Revisions {tm.plugin.dc} | R Documentation |
Revisions of a Distributed Corpus
Description
Each modification of the documents in the corpus results in a new
stage, i.e., revision of the corpus. To allow fast switching
between multiple revisions all modifications may be kept on the file
system. The function setRevision()
allows to go back to any
stage in the history of the corpus. The function
keepRevisions()
shows if revisions are turned on or off; the
corresponding replacement function is used to set the desired
behavior.
Usage
getRevisions( corpus )
removeRevision( corpus, revision )
setRevision( corpus, revision )
keepRevisions( corpus )
`keepRevisions<-`( corpus, value )
Arguments
corpus |
A distributed corpus of class |
revision |
The revision which is to be set as active or removed. |
value |
A logical indicating whether revisions should be kept or not. |
Value
Whereas getRevisions()
returns a list of character strings naming all
available revisions, setRevision()
returns the distributed
corpus with the given revision marked as active.
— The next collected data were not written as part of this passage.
(** The body of the second transaction of [_create_port_in_ovn]: the
    [localnet] port of a provider network, the port itself and its ACL
    entries. *)
Definition create_port_txn (db : NeutronDb) (port : Port.t)
    (ovn_port_info : OvnPortInfo.t) (net_ext_ids : gmap string string)
    (lswitch_name : string) (external_ids : gmap string string)
  : result (list OvnCmd * option (gmap string SecurityGroup.t)
            * gmap string (list Binding.t) * gmap string Subnet.t) :=
  let physnet := net_ext_ids !! OVN_PHYSNET_EXT_ID_KEY in
  txn ←
    (if truthy_str physnet then
       vlan_id ←
         match net_ext_ids !! OVN_SEGID_EXT_ID_KEY with
         | None => Ok VNone
         | Some vlan_id =>
             match int_ (VStr vlan_id) with
             | Some n => Ok (VInt n)
             | None => Raise ValueError
             end
         end;
       Ok [create_lport
         {| LPort.lport_name := "provnet-" +:+ Port.id port;
            LPort.lswitch_name := lswitch_name;
            LPort.addresses := ["unknown"];
            LPort.external_ids := external_ids;
            LPort.parent_name := VNone;
            LPort.tag := vlan_id;
            LPort.enabled := None;
            LPort.options :=
              Some {[ "network_name" := VStr (pystr physnet) ]};
            LPort.type := Some "localnet";
            LPort.port_security := [] |}]
     else Ok []);
  let txn :=
    txn ++ [create_lport
              (tenant_lport port lswitch_name external_ids ovn_port_info)] in
  _add_acls db port txn None (Some ∅) (Some ∅).

Definition _create_port_in_ovn (w : World) (port : Port.t)
    (ovn_port_info : OvnPortInfo.t) : result Port.t * World :=
  let external_ids : gmap string string :=
    {[ OVN_PORT_NAME_EXT_ID_KEY := Port.name port ]} in
  let lswitch_name := ovn_name (Port.network_id port) in
  match lswitch_external_ids (w_nb w) lswitch_name with
  | None =>
      (Raise (RuntimeError
                ("Logical Switch " +:+ lswitch_name +:+ " does not exist")),
       w)
  | Some net_ext_ids =>
      let physnet := net_ext_ids !! OVN_PHYSNET_EXT_ID_KEY in
      let lswitch_name :=
        if truthy_str physnet then ovn_name (Port.id port)
        else lswitch_name in
      let '(r, w) :=
        if truthy_str physnet
        then commit w [create_lswitch lswitch_name external_ids]
        else (Ok tt, w) in
      match r with
      | Raise e => (Raise e, w)
      | Ok _ =>
          match create_port_txn (w_db w) port ovn_port_info net_ext_ids
                                lswitch_name external_ids with
          | Raise e => (Raise e, w)
          | Ok (txn, _, sg_ports_cache, subnet_cache) =>
              match commit w txn with
              | (Raise e, w) => (Raise e, w)
              | (Ok _, w) =>
                  match
                    for_each_w
                      (λ w '(sg_ports_cache, subnet_cache) sg_id,
                         _refresh_remote_security_group w sg_id
                           sg_ports_cache [Port.id port] subnet_cache)
                      (port_get_list port "security_group") w
                      (sg_ports_cache, subnet_cache)
                  with
                  | (Ok _, w) => (Ok port, w)
                  | (Raise e, w) => (Raise e, w)
                  end
              end
          end
      end
  end.

Definition _update_port_in_ovn (w : World) (sg_updated : bool)
    (original_port port : Port.t) (ovn_port_info : OvnPortInfo.t)
  : result Port.t * World :=
  let external_ids : gmap string string :=
    {[ OVN_PORT_NAME_EXT_ID_KEY := Port.name port ]} in
  (* [set_lport] names no switch *)
  let txn :=
    [set_lport (tenant_lport port EmptyString external_ids ovn_port_info);
     delete_acl (ovn_name (Port.network_id port)) (Port.id port)] in
  match _add_acls (w_db w) port txn None (Some ∅) (Some ∅) with
  | Raise e => (Raise e, w)
  | Ok (txn, _, sg_ports_cache, subnet_cache) =>
      match commit w txn with
      | (Raise e, w) => (Raise e, w)
      | (Ok _, w) =>
          if sg_updated then
            let old_sg_ids : gset string :=
              list_to_set (port_get_list original_port "security_groups") in
            let new_sg_ids : gset string :=
              list_to_set (port_get_list port "security_groups") in
            let refresh :=
              λ w '(sg_ports_cache, subnet_cache) sg_id,
                _refresh_remote_security_group w sg_id sg_ports_cache
                  [Port.id port] subnet_cache in
            let detached_sg_ids := old_sg_ids ∖ new_sg_ids in
            match for_each_w refresh (elements detached_sg_ids) w
                             (sg_ports_cache, subnet_cache) with
            | (Raise e, w) => (Raise e, w)
            | (Ok caches, w) =>
                let attached_sg_ids := new_sg_ids ∖ old_sg_ids in
                match for_each_w refresh (elements attached_sg_ids) w
                                 caches with
                | (Raise e, w) => (Raise e, w)
                | (Ok _, w) => (Ok port, w)
                end
            end
          else (Ok port, w)
      end
  end.

(** Inside the model-store transaction of [create_port] the binding profile
    is validated first, then the row is written; the port-binding and
    extra-DHCP-option bookkeeping is left out. *)
Definition create_port (w : World) (req : PortReq.t)
  : result Port.t * World :=
  let in_session :=
    binding_profile ←
      _get_data_from_binding_profile (w_db w)
        OVN_PORT_BINDING_PROFILE_PARAMS (PortReq.binding_profile req);
    '(db, db_port) ← db_create_port (w_db w) (PortReq.port req);
    Ok (binding_profile, db, db_port) in
  match in_session with
  | Raise e => (Raise e, w)
  | Ok (binding_profile, db, db_port) =>
      let w := with_db db w in
      let ovn_port_info := _get_ovn_port_options binding_profile db_port in
      _create_port_in_ovn w db_port ovn_port_info
  end.

(** [update_port]; as for [create_port], the port-binding and
    extra-DHCP-option bookkeeping is left out. *)
Definition update_port (w : World) (id : string) (req : PortUpdate.t)
  : result Port.t * World :=
  let in_session :=
    binding_profile ←
      _get_data_from_binding_profile (w_db w)
        OVN_PORT_BINDING_PROFILE_PARAMS (PortUpdate.binding_profile req);
    original_port ← get_port (w_db w) id;
    '(db, updated_port) ← db_update_port (w_db w) id req;
    let sg_updated := update_security_group_on_port req original_port in
    Ok (binding_profile, original_port, db, updated_port, sg_updated) in
  match in_session with
  | Raise e => (Raise e, w)
  | Ok (binding_profile, original_port, db, updated_port, sg_updated) =>
      let w := with_db db w in
      let ovn_port_info :=
        _get_ovn_port_options binding_profile updated_port in
      _update_port_in_ovn w sg_updated original_port updated_port
                          ovn_port_info
  end.

(** [delete_port]; the floating IPs of the port are not modelled. *)
Definition delete_port (w : World) (port_id : string)
  : result unit * World :=
  match get_port (w_db w) port_id with
  | Raise e => (Raise e, w)
  | Ok port =>
      let '(r, w) :=
        match commit w [delete_lswitch (ovn_name (Port.id port)) false] with
        | (Raise (RuntimeError _), w) =>
            commit w [delete_lport port_id
                                   (ovn_name (Port.network_id port));
                      delete_acl (ovn_name (Port.network_id port))
                                 (Port.id port)]
        | other => other
        end in
      match r with
      | Raise e => (Raise e, w)
      | Ok _ =>
          match db_delete_port (w_db w) port_id with
          | Raise e => (Raise e, w)
          | Ok db => (Ok tt, with_db db w)
          end
      end
  end.

End Plugin.

Arguments World OvnNb : clear implicits.

(** ** A topology store

    Modelled from the spec: the northbound database and the behaviour of its
    commands ([networking_ovn.ovsdb]) are outside the plugin module.  The
    spec describes logical switches that contain logical ports and ACL
    entries, ACL entries tagged with the port that owns them, atomic
    transactions, and a switch deletion that fails when the switch is
    absent. *)

Module LSwitch.
Record t := {
  external_ids : gmap string string;
  ports : list LPort.t;
  acls : list Acl.t
}.
End LSwitch.

Record NbStore := {
  nb_reachable : bool;
  nb_switches : gmap string LSwitch.t
}.

Definition set_switches (f : gmap string LSwitch.t → gmap string LSwitch.t)
    (nb : NbStore) : NbStore :=
  {| nb_reachable := nb_reachable nb; nb_switches := f (nb_switches nb) |}.

Definition on_switch (nb : NbStore) (name : string)
    (f : LSwitch.t → LSwitch.t) : result NbStore :=
  match nb_switches nb !! name with
  | Some sw => Ok (set_switches (insert name (f sw)) nb)
  | None => Raise (RuntimeError ("Logical Switch " +:+ name +:+ " does not exist"))
  end.

Definition acl_owned_by (lport : string) (a : Acl.t) : Prop :=
  Acl.external_ids a !! "neutron:lport" = Some lport.

#[global] Instance acl_owned_by_dec (lport : string) (a : Acl.t)
  : Decision (acl_owned_by lport a) :=
  decide (Acl.external_ids a !! "neutron:lport" = Some lport).

Definition nb_apply (nb : NbStore) (cmd : OvnCmd) : result NbStore :=
  match cmd with
  | create_lswitch name ext =>
      match nb_switches nb !! name with
      | Some _ => Ok nb
      | None =>
          Ok (set_switches
                (insert name {| LSwitch.external_ids := ext;
                                LSwitch.ports := [];
                                LSwitch.acls := [] |}) nb)
      end
  | delete_lswitch name if_exists =>
      match nb_switches nb !! name with
      | Some _ => Ok (set_switches (delete name) nb)
      | None =>
          if if_exists then Ok nb
          else Raise (RuntimeError
                        ("Logical Switch " +:+ name +:+ " does not exist"))
      end
  | create_lport lp =>
      on_switch nb (LPort.lswitch_name lp)
        (λ sw, {| LSwitch.external_ids := LSwitch.external_ids sw;
                  LSwitch.ports := LSwitch.ports sw ++ [lp];
                  LSwitch.acls := LSwitch.acls sw |})
  | set_lport lp =>
      Ok (set_switches
            (fmap (λ sw,
               {| LSwitch.external_ids := LSwitch.external_ids sw;
                  LSwitch.ports :=
                    (λ p, if decide (LPort.lport_name p = LPort.lport_name lp)
                          then lp else p) <$> LSwitch.ports sw;
                  LSwitch.acls := LSwitch.acls sw |})) nb)
  | delete_lport lport_name lswitch =>
      on_switch nb lswitch
        (λ sw, {| LSwitch.external_ids := LSwitch.external_ids sw;
                  LSwitch.ports :=
                    filter (λ p, LPort.lport_name p ≠ lport_name)
                           (LSwitch.ports sw);
                  LSwitch.acls := LSwitch.acls sw |})
  | add_acl acl =>
      on_switch nb (Acl.lswitch acl)
        (λ sw, {| LSwitch.external_ids := LSwitch.external_ids sw;
                  LSwitch.ports := LSwitch.ports sw;
                  LSwitch.acls := LSwitch.acls sw ++ [acl] |})
  | delete_acl lswitch lport =>
      match nb_switches nb !! lswitch with
      | None => Ok nb
      | Some sw =>
          Ok (set_switches
                (insert lswitch
                   {| LSwitch.external_ids := LSwitch.external_ids sw;
                      LSwitch.ports := LSwitch.ports sw;
                      LSwitch.acls :=
                        filter (λ a, ¬ acl_owned_by lport a)
                               (LSwitch.acls sw) |}) nb)
      end
  end.

Definition nb_execute (nb : NbStore) (txn : list OvnCmd) : result NbStore :=
  if nb_reachable nb then for_each nb_apply txn nb
  else Raise (RuntimeError "OVSDB connection lost").

#[global] Instance nb_store_api : OvnApi NbStore := {
  execute := nb_execute;
  lswitch_external_ids nb name :=
    LSwitch.external_ids <$> nb_switches nb !! name
}.

(** ** Specification-level definitions *)

(** The clause that a bound of a port range contributes, as the spec words
    it: nothing when the bound is unset. *)
Definition bound_clause (port_match op : string) (bound : option Z) : string :=
  match bound with
  | Some n =>
      if bool_decide (n = 0 ∨ n = -1) then EmptyString
      else " && " +:+ port_match +:+ op +:+ str_of_Z n
  | None => EmptyString
  end.


(** The subnet record that the compiler uses for a subnet id: the cached
    one if there is one, the stored one otherwise. *)
Definition resolve_subnet (db : NeutronDb) (cache : gmap string Subnet.t)
    (id : string) : option Subnet.t :=
  match cache !! id with
  | Some s => Some s
  | None => db_subnets db !! id
  end.

(** The two drop-all entries of a port. *)
Definition drop_all (port : Port.t) (direction p : string) : OvnCmd :=
  add_acl {| Acl.lswitch := ovn_name (Port.network_id port);
             Acl.lport := Port.id port;
             Acl.priority := ACL_PRIORITY_DROP;
             Acl.action := ACL_ACTION_DROP;
             Acl.log := false;
             Acl.direction := direction;
             Acl.match_ := p +:+ " == " +:+ dq +:+ Port.id port +:+ dq
                           +:+ " && ip";
             Acl.external_ids := {[ "neutron:lport" := Port.id port ]} |}.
The function
keepRevisions()
returns a logical indicating whether revisions
are used or not.
Examples
## provide data on storage
data("crude")
dc <- as.DCorpus(crude)
## do some preprocessing
dc <- tm_map(dc, content_transformer(tolower))
## retrieve available revisions
revs <- getRevisions(dc)
revs
## go back to original revision
setRevision(dc, revs[2])
keepRevisions(dc)
keepRevisions(dc) <- FALSE